Currently we recycle a lot-our real goal is to use less but in the meantime we try to recycle every bit of glass, plastic, metal, and paper, batteries, light bulbs, etc in our home. I have had bad composting experiences and I killed all the worms in my worm farm-but I will try again...which leads me to my original point.

Last week we didn't have any trash. OK I am not being perfectly honest-I did throw out a bag of neighborhood trash-things tossed out by some joy riding teens-but I didn't put out any trash from our home. Yea us! And again in honesty I'll admit the kitchen trash can was about 1/3 full and the various other cans around the house had a wee bit of trash-but nothing worth carrying to the curb. I think this was our first ever no-trash week. I hope there are many more to come.

While searching for an image to accompany my post I found the following designer trash bags...I'll leave the commentary to you.


Call Me Paris Hilton

I am concerned about the economy so I have been really watching my spending. I am trying to only buy the necessities, you know, gasoline, groceries, electricity, and puffy pink dog jackets.

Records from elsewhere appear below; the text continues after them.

Lemma run_fn_keeps th g x x' ks W : (∀ i fd' ev, g = CancelWait i fd' ev → 0 ≤ fd' ∧ fd' ≠ (tickleFds_ (iom x)).1 ∧ ∃ w', ev = ev_of w') →
  (∀ fd' ev, g = CancelWait info fd' ev → fd' = fd ∧ ev = ev_of w) →
  implements (iom x) W → W !! (fd, w) = Some me → infos x !! info = Some 0 → run_timer_fn th 0 g x = Ret (x', ks) →
  timers x' = timers x ∧
  (me ∈ ks ∨ (∃ W', implements (iom x') W' ∧ W' !! (fd, w) = Some me) ∧ infos x' !! info = Some 0 ∧
     g ≠ CancelWait info fd (ev_of w)).
Proof.
  intros Hok Hown Him HW Hi Hrun. destruct (run_timer_fn_frame th 0 g x x' ks Hrun) as [Ht _]. split; [done|].
  destruct g as [i fd' ev|g]; cbn in Hrun; [|injection Hrun as <- _; right; eauto].
  destruct (infos x !! i) as [c|] eqn:Ei; [|injection Hrun as <- _; right; split_and!; [by eauto|done|]; intros [= -> ]; congruence].
  destruct (Z.eqb_spec c 0) as [->|Hc]; cbn in Hrun.
  2: { injection Hrun as <- _. right. split_and!; [by eauto|done|]. intros [= ->]. congruence. }
  apply bind_Ret in Hrun as ([[m b] ks'] & Hcancel & Hrun). injection Hrun as <- <-.
  destruct (Hok i fd' ev eq_refl) as (Hfd & Htf & w' & ->).
  destruct (run_op_refines (iom x) W (OpCancel 0 fd' w') Him (conj Hfd Htf)) as (m' & Hrun' & Him' & _).
  cbn [IOManager.run_op] in Hrun'. rewrite Hcancel in Hrun'. cbn in Hrun'. injection Hrun' as <- Hr.
  destruct (spec_op_keeps (OpCancel 0 fd' w') (iom x) W me (conj Hfd Htf)) as [HW'|Hin]; [done|done| |left].
  - destruct (decide (i = info)) as [->|Hne].
    + destruct (Hown fd' (ev_of w') eq_refl) as [-> Hev]. assert (w' = w) as -> by (by destruct w', w).
      left. cbn in HW'. rewrite (spec_act_cons _ _ _ _ _ me) in HW' by done. cbn in HW'. by rewrite lookup_delete_eq in HW'.
    + right. cbn. split_and!; [by eauto| |by intros [= ->]]. by rewrite lookup_insert_ne.
  - cbn [IOManager.spec_op] in Hr, Hin. rewrite <-Hr in Hin. exact Hin.
Qed.

Lemma ok_run deadline tr s s' : WInv deadline tr s → wstep WRun s s' → ok deadline (tr ++ [WRun]) s'.
Proof.
  intros [Hwf Hp Ht (W & Him & HW) Hi Ha] Hs. inversion Hs as [| | |th t c x x' l1 l2 k ks Hfn Hrun]; subst. cbn in *.
  assert (Hsub : ∀ y, y ∈ l1 ++ l2 → y ∈ l1 ++ (t, c) :: l2) by set_solver.
  assert (Hc : owned info (Some c) → c = cw) by (apply (Ht (t, c)); set_solver).
  assert (Hdone : ∀ W', timers x' = timers x → implements (iom x') W' → W' !! (fd, w) = Some me → infos x' !! info = Some 0 →
    c ≠ cw → ok deadline (tr ++ [WRun]) (mkWait x' (l1 ++ l2) (k ++ ks))).
  { intros W' Htm Him' HW' Hi' Hne. right. split; cbn; rewrite ?Htm; eauto.
    destruct Ha as [?|[(p & t0 & Hpt & Hcb & Hnext & Hn)|[t0 Hin]]]; [by left|right|right; right].
    - left. exists p, t0. cbn. rewrite Htm. split_and!; [done..|]. intros n [|[=]%list_elem_of_singleton]%elem_of_app; auto.
    - exists t0. cbn in *. set_solver. }
  destruct (run_expired_fn th c x x' ks Hrun) as [(-> & -> & i & g & -> & Hdead)|(g & Hg & Hr)].
  - apply (Hdone W); try done. intros [= -> _]. congruence.
  - destruct (run_fn_keeps th g x x' ks W) as [Htm [Hin|((W' & Him' & HW') & Hi' & Hne)]]; try done.
    + intros i fd' ev ->. by destruct Hg as [->|[j ->]].
    + intros fd' ev ->. assert (owned info (Some c)) as Ho by (destruct Hg as [->|[j ->]]; cbn; eauto).
      specialize (Hc Ho). destruct Hg as [->|[j ->]]; [done|]. by injection Hc.
    + left. cbn. apply elem_of_app. by right.
    + apply (Hdone W'); try done. destruct Hg as [->|[j ->]]; [done|]. by intros [= _ ->].
Qed.

Lemma ok_steps deadline tr s s' : ok deadline [] s → wsteps tr s s' → ok deadline tr s'.
Proof.
  intros H0. induction 1 as [|tr lb s s1 s2 _ IH Hst]; [done|]. destruct (IH H0) as [Hin|HI].
  - left. inversion Hst; subst; cbn in *; try done; apply elem_of_app; by left.
  - destruct lb; eauto using ok_event, ok_other, ok_scan, ok_run.
Qed.
End Waiting.

(** The invariant holds when the wait has been registered. *)
Lemma arm_WInv (fd : Z) (w : which) (this f info to now p rt : Z) (w0 w1 : world) (timer : option Z)
    (l0 : list (Z * callback timer_fn Z)) (W0 : gmap (Z * which) (Z * task timer_fn)) :
  0 ≤ to < 2 ^ 64 → 0 ≤ fd < 2 ^ 30 → fd ≠ (tickleFds_ (iom w0)).1 →
  tm_wf (timers w0) → 0 < p → heap_ (timers w0) !! p = None → infos w0 !! info = Some 0 →
  (∀ q t, pending (timers w0) !! q = Some t → owned info (cb_ t) → cb_ t = Some (cancel_wait fd (ev_of w) info)) →
  (∀ x, x ∈ l0 → owned info (Some x.2) → x.2 = cancel_wait fd (ev_of w) info) →
  implements (iom w0) W0 → W0 !! (fd, w) = None →
  arm fd (ev_of w) true (Some this) (f, true) now p rt to info w0 = Ret (w1, timer, 0) →
  WInv fd w this f info to (u64 (now + to)) [] (mkWait w1 l0 []).
Proof.
  intros Hto Hfd Htf Hwf Hp0 Hfr Hi Hpend Htaken Him Hnone Harm.
  edestruct arm_spec as (Hwf1 & Hi1 & _ & _ & Hcase); [exact Hto|exact Hwf|exact Hp0|exact Hfr|exact Harm|].
  assert (Hiom : ∃ W, implements (iom w1) W ∧ W !! (fd, w) = Some (me this f)).
  { unfold arm in Harm. cbn [negb] in Harm. case_match. apply bind_Ret in Harm as ([m r] & Hadd & Harm).
    injection Harm as <- _ ->. cbn [iom with_timers with_iom].
    destruct (run_op_refines (iom w0) W0 (OpAdd rt (Some this) (f, true) fd w None) Him) as (m' & Hrun & Him' & _); [done|].
    cbn [IOManager.run_op] in Hrun. rewrite Hadd in Hrun. cbn in Hrun. injection Hrun as <- Hres. cbn in Him'.
    destruct (rt =? 0); [|done]. eexists. split; [exact Him'|]. apply lookup_insert_eq. }
  split; cbn; [done| |done|done|by rewrite Hi1|].
  - intros q t Hq Ho. destruct Hcase as [[_ Hpd]|(_ & _ & _ & Hpd)]; rewrite Hpd in Hq; [by eapply Hpend|].
    apply lookup_insert_Some in Hq as [[<- <-]|[_ Hq]]; [done|by eapply Hpend].
  - destruct Hcase as [[-> Hpd]|(Hmax & -> & _ & Hpd)].
    + left. unfold arm in Harm. cbn [negb] in Harm. destruct (Z.eqb_spec to u64_max); [done|]. cbn in Harm.
      apply bind_Ret in Harm as ([m r] & _ & Harm). done.
    + right; left. exists p, (Timer_new now to (Some (cancel_wait fd (ev_of w) info)) false). cbn. rewrite Hpd, lookup_insert_eq.
      split_and!; [done..|]. by intros n ?%elem_of_nil.
Qed.

(** C11: a suspended call is never forgotten.  From the moment a hooked read or
    write has registered its wait, and whatever events, scans and callbacks of
    the rest of the program follow - calls of [cancelEvent] and [cancelAll] and
    stale timers included - its fiber is either still waiting in the event
    manager or has been handed to the scheduler; and when the call has a
    timeout, a scan came at or after its deadline and the callbacks that scans
    took have run, it has been handed to the scheduler.  The rest of the program
    may not delete the event, the [epoll_ctl] of a timer's [cancelEvent] has to
    succeed ([failed_cancel_forgets]), and the timer is not found due before the
    event is added ([early_timer_forgets]). *)
Theorem wait_not_forgotten (fd : Z) (w : which) (this f info to now p rt err : Z) (w0 w1 : world) (timer : option Z)
    (l0 : list (Z * callback timer_fn Z)) (W0 : gmap (Z * which) (Z * task timer_fn)) (tr : list wlabel) (s : wsys) :
  0 ≤ to < 2 ^ 64 → 0 ≤ fd < 2 ^ 30 → fd ≠ (tickleFds_ (iom w0)).1 →
  tm_wf (timers w0) → 0 < p → heap_ (timers w0) !! p = None → infos w0 !! info = Some 0 →
  (∀ q t, pending (timers w0) !! q = Some t → owned info (cb_ t) → cb_ t = Some (cancel_wait fd (ev_of w) info)) →
  (∀ x, x ∈ l0 → owned info (Some x.2) → x.2 = cancel_wait fd (ev_of w) info) →
  implements (iom w0) W0 → W0 !! (fd, w) = None →
  do_io_arm fd (ev_of w) true (Some this) (f, true) now p rt err to info w0 = Ret (Holding to info timer, w1) →
  wsteps fd w info tr (mkWait w1 l0 []) s →
  (me this f ∈ woken s ∨ waiter (iom (wworld s)) fd w = Some (me this f)) ∧
  (to ≠ u64_max → (∃ n, WScan n ∈ tr ∧ u64 (now + to) ≤ n) → wtaken s = [] → me this f ∈ woken s).
Proof.
  intros Hto Hfd Htf Hwf Hp0 Hfr Hi Hpend Htaken Him Hnone Harm Hsteps.
  unfold do_io_arm in Harm. apply bind_Ret in Harm as ([[w1' timer'] r] & Harm & Hr).
  destruct (Z.eqb_spec r 0) as [->|Hr0]; cbn [negb] in Hr.
  2: { apply bind_Ret in Hr as (w2 & _ & Hr). done. }
  injection Hr as -> ->.
  assert (HI : WInv fd w this f info to (u64 (now + to)) [] (mkWait w1 l0 [])) by by eapply arm_WInv.
  destruct (ok_steps fd w this f info to (u64 (now + to)) tr _ s (or_intror HI) Hsteps) as [Hin|HI']; [by split; [left|]|].
  split.
  - right. destruct (winv_waits _ _ _ _ _ _ _ _ _ HI') as (W & [_ HW] & Hme). by rewrite HW by lia.
  - intros Hmax (n & Hn & Hle) Hnil. destruct (winv_armed _ _ _ _ _ _ _ _ _ HI') as [?|[(q & t & _ & _ & _ & Hno)|[t Hin]]]; [done| |].
    + specialize (Hno n Hn). lia.
    + rewrite Hnil in Hin. by apply elem_of_nil in Hin.
Qed.

(** The read of Hook's example: armed at 1000 for 100 ms, no data; a scan at
    1100 takes its callback, which runs. *)
Lemma wait_not_forgotten_witness :
  ∃ s, wsteps 5 CRead 1 [WScan 1100; WRun] (mkWait (here demo3) [] []) s ∧ (1, TFiber (Some 64)) ∈ woken s.
Proof.
  destruct (run_expired 1 0 (cancel_wait 5 READ 1) (here demo4)) as [[w' ks]| | |] eqn:Hrun; [|by vm_compute in Hrun..].
  exists (mkWait w' [] ks).
  assert (Hsteps : wsteps 5 CRead 1 [WScan 1100; WRun] (mkWait (here demo3) [] []) (mkWait w' [] ks)).
  { apply (wsteps_snoc _ _ _ [WScan 1100] _ _ (mkWait (here demo4) [(1100, cancel_wait 5 READ 1)] [])).
    - apply (wsteps_snoc _ _ _ [] _ _ (mkWait (here demo3) [] [])); [constructor|].
      by apply (wstep_scan _ _ _ 1100 24 (here demo3) [] [] _ (listExpiredCb 1100 24 (timers (here demo3)) []).2).
    - apply (wstep_run _ _ _ 1 1100 (cancel_wait 5 READ 1) (here demo4) w' [] [] [] ks); [|exact Hrun].
      cbn. split_and!; [lia|by vm_compute|by exists CRead]. }
  split; [exact Hsteps|].
  refine (proj2 (wait_not_forgotten 5 CRead 1 64 1 100 1000 16 0 0 (here demo2) (here demo3) (Some 16) [] ∅
    [WScan 1100; WRun] _ _ _ _ _ _ _ _ _ _ _ _ _ Hsteps) _ _ _); try done.
  - assert (timers (here demo2) = timers demo_world) as -> by done. apply TimerManager_new_wf.
  - by intros x ?%elem_of_nil.
  - assert (iom (here demo2) = iom demo_world) as -> by done. apply demo_implements.
  - exists 1100. split; [by left|by vm_compute].
Defined.

(** If [epoll_ctl] fails in the timer's [cancelEvent], the call is forgotten: it
    is marked as timed out, but nobody is scheduled and no timer is left. *)
Lemma failed_cancel_forgets :
  ∃ x, run_expired 1 1 (cancel_wait 5 READ 1) (here demo4) = Ret (x, []) ∧
    infos x !! 1 = Some ETIMEDOUT ∧ timers_ (timers x) = [] ∧ waiter (iom x) 5 CRead = Some (me 1 64).
Proof. eexists. by vm_compute. Qed.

Yes, I know they are quite ridiculous. But...Gabby has short hair and I really thought she needed a little something to keep her warm when we walk on cold days. Molly has fur like a Husky-so I really doubt she needs a coat. But seriously....how could I resist? No, wait, don't answer that.

From dog shelter to high fashion

"Gimme a break"

Gabby: "What is this thing"? Molly: "How the heck should I know"

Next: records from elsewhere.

(** [Socket::bind]; [p], [q]: addresses of new descriptor contexts. *)
Definition bind (addr : Address) (p q : Z) (s : Socket) (st : state) : outcome (Socket * state * bool) :=
  '(s, st) ← (if negb (isValid s) then newSock p s st else Ret (s, st));
  if negb (isValid s) then Ret (s, st, false)
  else if negb (getFamily addr =? family_ s) then Ret (s, st, false)
  else
    '(st, taken) ← (match addr with
                    | UnixAddress u len => unix_probe u len q st
                    | _ => Ret (st, false)
                    end);
    if taken : bool then Ret (s, st, false)
    else
      let '(k, r) := bind_f (sock_ s) (take (Z.to_nat (getAddrLen addr)) (getAddr addr)) st.2 in
      let st := (st.1, k) in
      if negb (r =? 0) then Ret (s, st, false)
      else Ret ((getLocalAddress s st).1, st, true).

(** [Socket::init] for a descriptor that [accept] gave. *)
Definition init (sock : Z) (s : Socket) (st : state) : outcome (Socket * state * bool) :=
  o ← get_ctx sock st.1;
  match o with
  | Some c =>
      if isSocket_ c && negb (isClosed_ c) then
        let s := set_connected true (set_sock sock s) in
        let st := initSock s st in
        let s := (getLocalAddress s st).1 in
        Ret ((getRemoteAddress s st).1, st, true)
      else Ret (s, st, false)
  | None => Ret (s, st, false)
  end.

(** [Socket::accept]: the new object, or the null pointer. *)
Definition accept (s : Socket) (st : state) : outcome (option Socket * state) :=
  '(st, newsock) ← accept_call (sock_ s) st;
  if newsock =? -1 then Ret (None, st)
  else
    '(sock, st, ok) ← init newsock (Socket_new (family_ s) (type_ s) (protocol_ s)) st;
    Ret (if ok : bool then Some sock else None, st).

(** [send], [sendTo], [recv] and [recvFrom], each with a buffer or with several:
    only on a connected socket; the [ssize_t] becomes an [int]. *)
Definition guarded (f : io_fun) (s : Socket) (st : state) : outcome (state * Z) :=
  if isConnected s then '(st, n) ← io_call f (sock_ s) st; Ret (st, i32 n) else Ret (st, -1).
Definition send : Socket → state → outcome (state * Z) := guarded Send.
Definition send_iov : Socket → state → outcome (state * Z) := guarded Sendmsg.
Definition sendTo : Socket → state → outcome (state * Z) := guarded Sendto.
Definition sendTo_iov : Socket → state → outcome (state * Z) := guarded Sendmsg.
Definition recv : Socket → state → outcome (state * Z) := guarded Recv.
Definition recv_iov : Socket → state → outcome (state * Z) := guarded Recvmsg.
Definition recvFrom : Socket → state → outcome (state * Z) := guarded Recvfrom.
Definition recvFrom_iov : Socket → state → outcome (state * Z) := guarded Recvmsg.
End Suspending.

(** ** Cancelling: the event manager of the thread; the list holds the
    [schedule] calls *)
Definition cancel_io (has_iom : bool) (rt event : Z) (s : Socket) (st : state) :
    outcome (state * bool * list (Z * task timer_fn)) :=
  if negb has_iom then Undefined
  else '(m, b, l) ← cancelEvent rt (sock_ s) event (iom st.1); Ret ((with_iom m st.1, st.2), b, l).
Definition cancelRead (has_iom : bool) (rt : Z) := cancel_io has_iom rt IOManager.READ.
Definition cancelWrite (has_iom : bool) (rt : Z) := cancel_io has_iom rt IOManager.WRITE.
Definition cancelAccept (has_iom : bool) (rt : Z) := cancel_io has_iom rt IOManager.READ.
Definition cancelAll (has_iom : bool) (rt : Z) (s : Socket) (st : state) :
    outcome (state * bool * list (Z * task timer_fn)) :=
  if negb has_iom then Undefined
  else '(m, b, l) ← IOManager.cancelAll rt (sock_ s) (iom st.1); Ret ((with_iom m st.1, st.2), b, l).
End Socket.

(** [Socket::dump] and [SSLSocket::dump]. *)
Definition dump_as (class : str) (s : Socket) : outcome str :=
  l ← match localAddress_ s with Some a => t ← insert a; Ret ($" local_address=" ++ t) | None => Ret [] end;
  r ← match remoteAddress_ s with Some a => t ← insert a; Ret ($" remote_address=" ++ t) | None => Ret [] end;
  Ret ($"[" ++ class ++ $" sock=" ++ decimal (sock_ s) ++
       $" is_connected=" ++ (if isConnected_ s then $"1" else $"0") ++
       $" family=" ++ decimal (family_ s) ++ $" type=" ++ decimal (type_ s) ++
       $" protocol=" ++ decimal (protocol_ s) ++ l ++ r ++ $"]").
Definition dump : Socket → outcome str := dump_as ($"Socket").
(** [toString] and [operator<<]. *)
Definition toString (s : Socket) : outcome str := dump s.
Definition insert_socket (os : str) (s : Socket) : outcome str := t ← dump s; Ret (os ++ t).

Tuesday, December 30, 2008

Could it be...


Has it finally happened? I'm not really sure, the last time I had this feeling was March of 2003. My first child was overdue and for weeks I just sat around the house...feeling bored? Could it be? Bored? I wasn't sure I would ever experience this feeling again. Honestly for the first time in nearly six years there is nothing I need to do. Oh sure there are always things that could be done-should be done...but nothing pressing. Nothing I have to accomplish today-nothing for tomorrow, nothing for the foreseeable future. I feel empty inside.

Today I read a whole book-an actual grown-up book with no pictures. I should be thrilled to have a break-thrilled to read more than page at a time between interruptions-but instead of joy it feels a bit more like sorrow.

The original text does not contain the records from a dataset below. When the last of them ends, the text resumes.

(* ===== verification/Logger.v ===== *)
(** * Appenders, loggers, their manager and configuration: log.h, log.cpp

    Loggers and appenders are shared objects: both live in stores indexed by
    address, and addresses are handed out in order.  Locking plays no part: each
    method is one critical section.  What is written to the console or a file is
    the list of those actions. *)
From S2P Require Import Prelude LogFormat.

Inductive sink : Type := Console | ToFile (filename : str).

#[export] Instance sink_eq_dec : EqDecision sink.
Proof. solve_decision. Defined.

(** [FileLogAppender::reopen], and what [LogFormatter::format] streams. *)
Inductive io : Type := Reopen (filename : str) | Write (s : sink) (text : str).

(** [LogAppender] with the fields of its two classes. *)
Record LogAppender : Type := mkAppender {
  sink_ : sink;
  alevel_ : Level;
  has_formatter_ : bool;
  aformatter_ : option LogFormatter;
  last_time_ : Z }.

Record Logger : Type := mkLogger {
  name_ : str;
  llevel_ : Level;
  appenders_ : list Z;
  lformatter_ : option LogFormatter;
  root_ : option Z }.

(** The manager and every object: [loggers_] of the code is [names]. *)
Record logs : Type := mkLogs {
  apps : gmap Z LogAppender;
  loggers : gmap Z Logger;
  names : gmap str Z;
  root : Z;
  next : Z }.

(** ** Appenders *)

Definition StdoutLogAppender_new : LogAppender := mkAppender Console DEBUG false None 0.
(** The constructor also opens the file. *)
Definition FileLogAppender_new (filename : str) : LogAppender * list io :=
  (mkAppender (ToFile filename) DEBUG false None 0, [Reopen filename]).

Definition appender_setLevel (v : Level) (a : LogAppender) : LogAppender :=
  mkAppender (sink_ a) v (has_formatter_ a) (aformatter_ a) (last_time_ a).

(** [LogAppender::setFormatter]. *)
Definition appender_setFormatter (v : option LogFormatter) (a : LogAppender) : LogAppender :=
  mkAppender (sink_ a) (alevel_ a) (negb (null v)) v (last_time_ a).

(** [appender->formatter_ = v], as [Logger] does it. *)
Definition inherit_formatter (v : option LogFormatter) (a : LogAppender) : LogAppender :=
  mkAppender (sink_ a) (alevel_ a) (has_formatter_ a) v (last_time_ a).

Section Log.
Context (strftime : str → Z → option str).

(** [StdoutLogAppender::log] and [FileLogAppender::log]. *)
Definition appender_log (level : Level) (e : LogEvent) (a : LogAppender) :
    outcome (LogAppender * list io) :=
  if level_le (alevel_ a) level then
    let '(a1, opened) :=
      match sink_ a with
      | Console => (a, [])
      | ToFile f =>
          if u64 (last_time_ a + 3) <=? time_ e
          then (mkAppender (sink_ a) (alevel_ a) (has_formatter_ a) (aformatter_ a) (time_ e), [Reopen f])
          else (a, [])
      end in
    match aformatter_ a1 with
    | None => Undefined
    | Some f => s ← format strftime (items_ f) level e; Ret (a1, opened ++ [Write (sink_ a1) s])
    end
  else Ret (a, []).

(** The loop of [Logger::log] over the appenders. *)
Fixpoint log_all (level : Level) (e : LogEvent) (l : list Z) (s : logs) : outcome (logs * list io) :=
  match l with
  | [] => Ret (s, [])
  | q :: r =>
      match apps s !! q with
      | None => Undefined
      | Some a =>
          '(a', w) ← appender_log level e a;
          '(s', ws) ← log_all level e r
            (mkLogs (<[q := a']> (apps s)) (loggers s) (names s) (root s) (next s));
          Ret (s', w ++ ws)
      end
  end.

(** [Logger::log]; [fuel] bounds the chain of [root_] pointers, which has at
    most two links. *)
Fixpoint log (fuel : nat) (p : Z) (level : Level) (e : LogEvent) (s : logs) : outcome (logs * list io) :=
  match fuel, loggers s !! p with
  | S fuel, Some l =>
      if level_le (llevel_ l) level then
        match appenders_ l, root_ l with
        | [], Some r => log fuel r level e s
        | [], None => Ret (s, [])
        | as_, _ => log_all level e as_ s
        end
      else Ret (s, [])
  | _, _ => Undefined
  end.

(** [Logger::debug] to [Logger::fatal]. *)
Definition debug (fuel : nat) (p : Z) : LogEvent → logs → outcome (logs * list io) := log fuel p DEBUG.
Definition info (fuel : nat) (p : Z) : LogEvent → logs → outcome (logs * list io) := log fuel p INFO.
Definition warn (fuel : nat) (p : Z) : LogEvent → logs → outcome (logs * list io) := log fuel p WARN.
Definition error (fuel : nat) (p : Z) : LogEvent → logs → outcome (logs * list io) := log fuel p ERROR.
Definition fatal (fuel : nat) (p : Z) : LogEvent → logs → outcome (logs * list io) := log fuel p FATAL.

(** [LogEventWrap::~LogEventWrap]: the event goes to the logger it was made for,
    at [p], at its own level. *)
Definition LogEventWrap_delete (fuel : nat) (p : Z) (e : LogEvent) : logs → outcome (logs * list io) :=
  log fuel p (level_ e) e.
End Log.

(** ** Loggers *)

Definition update (p : Z) (f : Logger → Logger) (s : logs) : logs :=
  mkLogs (apps s) (alter f p (loggers s)) (names s) (root s) (next s).

Definition Logger_new (name : str) (root : option Z) : Logger :=
  mkLogger name DEBUG [] (Some (LogFormatter_new default_pattern)) root.

Definition logger_setLevel (v : Level) (l : Logger) : Logger :=
  mkLogger (name_ l) v (appenders_ l) (lformatter_ l) (root_ l).
Definition logger_setAppenders (v : list Z) (l : Logger) : Logger :=
  mkLogger (name_ l) (llevel_ l) v (lformatter_ l) (root_ l).

Definition setLevel (p : Z) (v : Level) : logs → logs := update p (logger_setLevel v).
Definition clearAppenders (p : Z) : logs → logs := update p (logger_setAppenders []).

(** [Logger::setFormatter(LogFormatter::ptr)]: the appenders that have no
    formatter of their own follow. *)
Definition setFormatter (p : Z) (v : option LogFormatter) (s : logs) : logs :=
  match loggers s !! p with
  | None => s
  | Some l =>
      mkLogs
        (foldl (λ m q, alter (λ a, if has_formatter_ a then a else inherit_formatter v a) q m)
               (apps s) (appenders_ l))
        (<[p := mkLogger (name_ l) (llevel_ l) (appenders_ l) v (root_ l)]> (loggers s))
        (names s) (root s) (next s)
  end.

Usually I am manic with responsibility- errands, PTA, homework, projects, chores. Free time has been a rare and coveted commodity in my life for so long-shouldn't this respite from the grind be welcomed relief? Why do I feel so depressed?

I could ruminate on this for hours but I think the best therapy would be a extra large load of laundry and long walk. Reality and exercise - a sure cure for a boring day.